As many as 45,000 people will run or walk the 40th London Marathon along their own 26.2-mile route on Sunday after the usual mass event was scrapped due to the coronavirus pandemic.
The annual race was due to take place on April 26 but was pushed back to today, October 4, and it was later decided only the elite athletes would be able to race in central London.
Other participants will now take part wherever they choose and people will be on the streets of the UK and 109 other countries completing their own marathon between midnight and 11.59pm.
People are able to break up the distance however they like across the day and event director Hugh Brasher told the PA news agency: “It was about inclusivity, removing the pressure that people can feel on event day.
“There’s a reason we have a cut-off, because we have to reopen roads, to reopen London to get it back up and running. But that pressure is removed.”
The marathon’s vision is Inspiring Activity and Mr Brasher said the unusual 40th event fitted with that vision.
He said: “We are delighted to say that’s how we believe the 40th race should be run. A celebration of achievement.
“That was always part of the thinking. This is not the same as it has been for the other 39 years. For some people it’s better, for some people it’s not as good.”
Asked if he would feel relief when the 2020 Virgin Money London Marathon was finally over, Mr Brasher told PA: “What I hope is after the marathon I will feel enormously proud of what the team has achieved, what the public will have achieved and what the elite athletes will have achieved.
“It will live in my memory for a long, long time.”
Many runners in the UK will face wet and windy weather, with a Met Office rain warning in place until noon which covers Wales, eastern Scotland and much of England.
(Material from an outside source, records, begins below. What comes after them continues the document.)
(* ===== verification/Rational.v ===== *)
(** Exact rationals: [ade_ledger/src/rational.rs].

    The numbers are big integers, so nothing overflows but the conversion to [i128], which clamps.
    The specification is the field [Q]: the theorem says that every operation is the field's, that a
    number is kept in lowest terms, so that equality of the records is equality of the numbers, and
    that floor, ceiling and comparison are exact. *)

From Stdlib Require Import QArith Qround Lqa.
From S2P Require Import Prelude ConwayRules.
Open Scope Z_scope.

Record Rational : Type := mk_Rational { num : Z; den : Z }.

Definition reduce (r : Rational) : Rational :=
  if num r =? 0 then mk_Rational (num r) 1 else
  let r := if den r <? 0 then mk_Rational (- num r) (- den r) else r in
  let g := Z.gcd (Z.abs (num r)) (den r) in
  if 1 <? g then mk_Rational (Z.quot (num r) g) (Z.quot (den r) g) else r.

Definition rational_new (n d : Z) : option Rational :=
  if d =? 0 then None else Some (reduce (mk_Rational n d)).
Definition from_integer (n : Z) : Rational := mk_Rational n 1.
Definition rational_zero : Rational := mk_Rational 0 1.
Definition rational_one : Rational := mk_Rational 1 1.

(** Clamped to the ends of [i128]. *)
Definition bigint_to_i128 (b : Z) : Z := sat_i128 b.
Definition numerator (r : Rational) : Z := bigint_to_i128 (num r).
Definition denominator (r : Rational) : Z := bigint_to_i128 (den r).

Definition floor (r : Rational) : Z :=
  let q := Z.quot (num r) (den r) in
  if Z.rem (num r) (den r) <? 0 then bigint_to_i128 (q - 1) else bigint_to_i128 q.
Definition ceiling (r : Rational) : Z :=
  let q := Z.quot (num r) (den r) in
  if 0 <? Z.rem (num r) (den r) then bigint_to_i128 (q + 1) else bigint_to_i128 q.

Definition rational_add (a b : Rational) : option Rational :=
  Some (reduce (mk_Rational (num a * den b + num b * den a) (den a * den b))).
Definition rational_sub (a b : Rational) : option Rational :=
  Some (reduce (mk_Rational (num a * den b - num b * den a) (den a * den b))).
Definition rational_mul (a b : Rational) : option Rational :=
  Some (reduce (mk_Rational (num a * num b) (den a * den b))).
Definition rational_div (a b : Rational) : option Rational :=
  if num b =? 0 then None else Some (reduce (mk_Rational (num a * den b) (den a * num b))).

Definition is_non_negative (r : Rational) : bool := negb (num r <? 0).
Definition rational_cmp (a b : Rational) : comparison := (num a * den b) ?= (num b * den a).

(** * The specification *)

(** The denominator is positive and the fraction is in lowest terms. *)
Definition rational_ok (r : Rational) : Prop := 0 < den r /\ Z.gcd (num r) (den r) = 1.
(** The number. *)
Definition frac (r : Rational) : Q := num r # Z.to_pos (den r).

Lemma frac_quotient n d : 0 < d -> (n # Z.to_pos d == inject_Z n / inject_Z d)%Q.
Proof. intros Hd. rewrite Qmake_Qdiv. by rewrite Z2Pos.id. Qed.

Lemma inject_nonzero z : z <> 0 -> ~ (inject_Z z == 0)%Q.
Proof. intros Hz E. unfold Qeq in E. cbn in E. lia. Qed.

Lemma gcd_divided n d : 0 < d -> Z.gcd (Z.quot n (Z.gcd n d)) (Z.quot d (Z.gcd n d)) = 1.
Proof.
  intros Hd. set (g := Z.gcd n d). assert (0 < g) by (subst g; pose proof (Z.gcd_nonneg n d); pose proof (Z.gcd_eq_0_r n d); lia).
  destruct (Z.gcd_divide_l n d) as [a Ha], (Z.gcd_divide_r n d) as [b Hb]. fold g in Ha, Hb.
  assert (Z.quot n g = a) as -> by (rewrite Ha; apply Z.quot_mul; lia).
  assert (Z.quot d g = b) as -> by (rewrite Hb; apply Z.quot_mul; lia).
  assert (g * Z.gcd a b = g) as Hg.
  { rewrite <- (Z.abs_eq g) at 1 by lia. rewrite <- Z.gcd_mul_mono_l. subst g.
    rewrite (Z.mul_comm _ a), (Z.mul_comm _ b), <- Ha, <- Hb. done. }
  nia.
Qed.

(** [reduce] keeps the number and puts it in lowest terms, with parts no larger. *)
Lemma reduce_ok r : den r <> 0 -> rational_ok (reduce r) /\ (frac (reduce r) == inject_Z (num r) / inject_Z (den r))%Q /\
  Z.abs (num (reduce r)) <= Z.abs (num r) /\ den (reduce r) <= Z.abs (den r).
Proof.
  destruct r as [n d]. cbn [num den]. intros Hd. unfold reduce. cbn [num den]. destruct (Z.eqb_spec n 0) as [->|Hn].
  { split_and!; [by split| |cbn; lia..]. unfold frac. cbn [num den]. rewrite frac_quotient by lia. field. by apply inject_nonzero. }
  set (s := if d <? 0 then mk_Rational (- n) (- d) else mk_Rational n d).
  assert (0 < den s /\ (inject_Z (num s) / inject_Z (den s) == inject_Z n / inject_Z d)%Q /\ Z.abs (num s) = Z.abs n /\
    den s = Z.abs d) as (Hp & Hs & Ha & Hds).
  { subst s. destruct (Z.ltb_spec d 0); cbn [num den]; split_and!; try lia; [|done].
    rewrite !inject_Z_opp. field. by apply inject_nonzero. }
  clearbody s. destruct s as [n' d']. cbn [num den] in *. rewrite Z.gcd_abs_l.
  pose proof (gcd_divided n' d' Hp) as Hg. set (g := Z.gcd n' d') in *.
  assert (0 < g) by (subst g; pose proof (Z.gcd_nonneg n' d'); pose proof (Z.gcd_eq_0_r n' d'); lia).
  destruct (Z.ltb_spec 1 g) as [H1|H1].
  - destruct (Z.gcd_divide_l n' d') as [a Hna], (Z.gcd_divide_r n' d') as [b Hdb]. fold g in Hna, Hdb.
    assert (Z.quot n' g = a) as Eq1 by (rewrite Hna; apply Z.quot_mul; lia).
    assert (Z.quot d' g = b) as Eq2 by (rewrite Hdb; apply Z.quot_mul; lia).
    rewrite Eq1, Eq2 in *. assert (0 < b) by nia. cbn [num den]. split_and!; [split; cbn; lia| |nia|nia].
    unfold frac. cbn [num den]. rewrite frac_quotient, <- Hs by lia. rewrite Hna, Hdb, !inject_Z_mult.
    field. split; apply inject_nonzero; lia.
  - split_and!; [split; cbn [num den]; [lia|]; fold g; lia| |cbn; lia..].
    unfold frac. cbn [num den]. by rewrite frac_quotient, <- Hs by lia.
Qed.

Lemma ok_positive r : rational_ok r -> 0 < den r.
Proof. by intros [? _]. Qed.

Lemma frac_parts r : rational_ok r -> (frac r == inject_Z (num r) / inject_Z (den r))%Q.
Proof. intros [? _]. by apply frac_quotient. Qed.

Lemma new_exact n d : d <> 0 -> exists r, rational_new n d = Some r /\ rational_ok r /\ (frac r == inject_Z n / inject_Z d)%Q /\
  Z.abs (num r) <= Z.abs n /\ den r <= Z.abs d.
Proof.
  intros Hd. unfold rational_new. rewrite (proj2 (Z.eqb_neq d 0) Hd). eexists. split; [done|]. by apply (reduce_ok (mk_Rational n d)).
Qed.

Lemma integer_exact n : rational_ok (from_integer n) /\ (frac (from_integer n) == inject_Z n)%Q.
Proof. split; [split; cbn; [lia|apply Z.gcd_1_r]|done]. Qed.

(** One operation of the field: [op] of two fractions in lowest terms. *)
Ltac field_operation Ha Hb :=
  pose proof (inject_nonzero _ (Z.neq_sym _ _ (Z.lt_neq _ _ (ok_positive _ Ha))));
  pose proof (inject_nonzero _ (Z.neq_sym _ _ (Z.lt_neq _ _ (ok_positive _ Hb))));
  eexists; split; [done|]; cbn [num den] in *;
  match goal with |- context [reduce ?r] =>
    let H1 := fresh in let H2 := fresh in
    destruct (reduce_ok r) as (H1 & H2 & _); [cbn [num den]; pose proof (ok_positive _ Ha); pose proof (ok_positive _ Hb); nia|];
    split; [exact H1|]; rewrite H2; cbn [num den]
  end; rewrite (frac_parts _ Ha), (frac_parts _ Hb), ?inject_Z_plus, ?inject_Z_mult.

Lemma add_exact a b : rational_ok a -> rational_ok b ->
  exists r, rational_add a b = Some r /\ rational_ok r /\ (frac r == frac a + frac b)%Q.
Proof. intros Ha Hb. field_operation Ha Hb. by field. Qed.

Lemma sub_exact a b : rational_ok a -> rational_ok b ->
  exists r, rational_sub a b = Some r /\ rational_ok r /\ (frac r == frac a - frac b)%Q.
Proof.
  intros Ha Hb. unfold rational_sub. rewrite <- Z.add_opp_r. field_operation Ha Hb. rewrite inject_Z_opp, inject_Z_mult. by field.
Qed.

Lemma mul_exact a b : rational_ok a -> rational_ok b ->
  exists r, rational_mul a b = Some r /\ rational_ok r /\ (frac r == frac a * frac b)%Q.
Proof. intros Ha Hb. field_operation Ha Hb. by field. Qed.

Lemma frac_nonzero a : rational_ok a -> num a <> 0 -> ~ (frac a == 0)%Q.
Proof. intros _ Hn E. unfold Qeq in E. cbn in E. lia. Qed.

Lemma div_exact a b : rational_ok a -> rational_ok b -> num b <> 0 ->
  exists r, rational_div a b = Some r /\ rational_ok r /\ (frac r == frac a / frac b)%Q.
Proof.
  intros Ha Hb Hn. unfold rational_div. rewrite (proj2 (Z.eqb_neq _ _) Hn). pose proof (inject_nonzero _ Hn). field_operation Ha Hb.
  by field.
Qed.

Lemma floor_exact r : 0 < den r -> floor r = sat_i128 (Qfloor (frac r)).
Proof.
  intros Hd. unfold floor, frac, Qfloor, bigint_to_i128. rewrite Z2Pos.id by done.
  pose proof (Z.quot_rem (num r) (den r)). pose proof (Z.rem_bound_abs (num r) (den r)).
  destruct (Z.ltb_spec (Z.rem (num r) (den r)) 0); f_equal; apply Z.div_unique with (r := Z.rem (num r) (den r) + (if Z.rem (num r) (den r) <? 0 then den r else 0)).
  all: destruct (Z.ltb_spec (Z.rem (num r) (den r)) 0); lia.
Qed.

Lemma ceiling_exact r : 0 < den r -> ceiling r = sat_i128 (Qceiling (frac r)).
Proof.
  intros Hd. unfold ceiling, frac, Qceiling, Qfloor, Qopp, bigint_to_i128. cbn [Qnum Qden]. rewrite Z2Pos.id by done.
  pose proof (Z.quot_rem (num r) (den r)). pose proof (Z.rem_bound_abs (num r) (den r)).
  assert (forall q r', 0 <= r' < den r -> - num r = den r * q + r' -> (- num r) / den r = q) as Hu
    by (intros q r' ? ?; symmetry; apply Z.div_unique with r'; lia).
  destruct (Z.ltb_spec 0 (Z.rem (num r) (den r))); f_equal.
  - rewrite (Hu (- (Z.quot (num r) (den r) + 1)) (den r - Z.rem (num r) (den r))); lia.
  - rewrite (Hu (- Z.quot (num r) (den r)) (- Z.rem (num r) (den r))); lia.
Qed.

Lemma cmp_exact a b : rational_ok a -> rational_ok b -> rational_cmp a b = Qcompare (frac a) (frac b).
Proof. intros [Ha _] [Hb _]. unfold rational_cmp, Qcompare, frac. cbn [Qnum Qden]. by rewrite !Z2Pos.id. Qed.

(** Lowest terms are unique. *)
Lemma frac_injective a b : rational_ok a -> rational_ok b -> (frac a == frac b)%Q -> a = b.
Proof.
  destruct a as [n d], b as [n' d']. intros [Hd Hg] [Hd' Hg'] E. unfold Qeq, frac in E. cbn [num den Qnum Qden] in *.
  rewrite !Z2Pos.id in E by done.
  assert (d = d') as ->.
  { apply Z.divide_antisym_nonneg; [lia..| |].
    - apply (Z.gauss _ n); [exists n'; lia|by rewrite Z.gcd_comm].
    - apply (Z.gauss _ n'); [exists n; lia|by rewrite Z.gcd_comm]. }
  f_equal. nia.
Qed.

(** C38. Exact arithmetic.  Every operation is that of the rational numbers and leaves its result in lowest
    terms; only a zero denominator or divisor is refused; two numbers are equal exactly when their
    records are; comparison is the order of the numbers; and floor and ceiling are the integers next to
    them, clamped to [i128]. *)
Theorem rational_exact :
  (forall n d, d <> 0 -> exists r, rational_new n d = Some r /\ rational_ok r /\ (frac r == inject_Z n / inject_Z d)%Q) /\
  (forall n, rational_new n 0 = None) /\
  (forall a b, rational_ok a -> rational_ok b ->
    (exists r, rational_add a b = Some r /\ rational_ok r /\ (frac r == frac a + frac b)%Q) /\
    (exists r, rational_sub a b = Some r /\ rational_ok r /\ (frac r == frac a - frac b)%Q) /\
    (exists r, rational_mul a b = Some r /\ rational_ok r /\ (frac r == frac a * frac b)%Q) /\
    (if num b =? 0 then rational_div a b = None
     else exists r, rational_div a b = Some r /\ rational_ok r /\ (frac r == frac a / frac b)%Q) /\
    rational_cmp a b = Qcompare (frac a) (frac b) /\ (a = b <-> (frac a == frac b)%Q)) /\
  (forall r, rational_ok r -> floor r = sat_i128 (Qfloor (frac r)) /\ ceiling r = sat_i128 (Qceiling (frac r)) /\
    is_non_negative r = Qle_bool 0 (frac r)).
Proof.
  split_and!; [| done | |].
  - intros n d Hd. destruct (new_exact n d Hd) as (r & E & Hr & Hf & _). by exists r.
  - intros a b Ha Hb. split_and!; [by apply add_exact|by apply sub_exact|by apply mul_exact| |by apply cmp_exact|].
    + destruct (Z.eqb_spec (num b) 0) as [E|E]; [unfold rational_div; by rewrite E|by apply div_exact].
    + split; [by intros ->|by apply frac_injective].
  - intros r Hr. pose proof (ok_positive _ Hr). split_and!; [by apply floor_exact|by apply ceiling_exact|].
    unfold is_non_negative, frac, Qle_bool. cbn [Qnum Qden]. rewrite Z.mul_1_r. cbn. destruct (Z.ltb_spec (num r) 0), (Z.leb_spec 0 (num r)); lia || done.
Qed.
In a video shared on the London Marathon’s Instagram page, the Duke of Sussex, who is also patron of the London Marathon Charitable Trust, wished people good luck and praised participants for providing a “lifeline” for vulnerable people amid the pandemic by raising money for charities.
Catherine Woodhead, chief executive of Muscular Dystrophy UK, is one of 117 people taking part to help the charity, which has seen its income fall by £2.8 million.
Mrs Woodhead, 48, who plans to walk 26.2 miles from her home in Chelmsford, Essex, said she would not have felt able to take part in the mass event in central London.
Of MDUK’s Team Orange runners, 38 signed up after the virtual marathon was announced and Mrs Woodhead said at least one family planned to push their child in a wheelchair, adding: “There are people who could never do it normally who can take part.
“It will be really inclusive.”
This year’s charity of the year is Mencap which has 10 runners with a learning disability among its 312 participants.
This year’s event will be very different but completing 26.2 miles is still the same challenge.
Martin Yelling, the official coach of the Virgin Money London Marathon, told runners in a Facebook Live event: “One of the things to remember is tough moments do pass.”
He added: “It may not be what we had in mind but it’s a wonderful way to experience running a marathon.”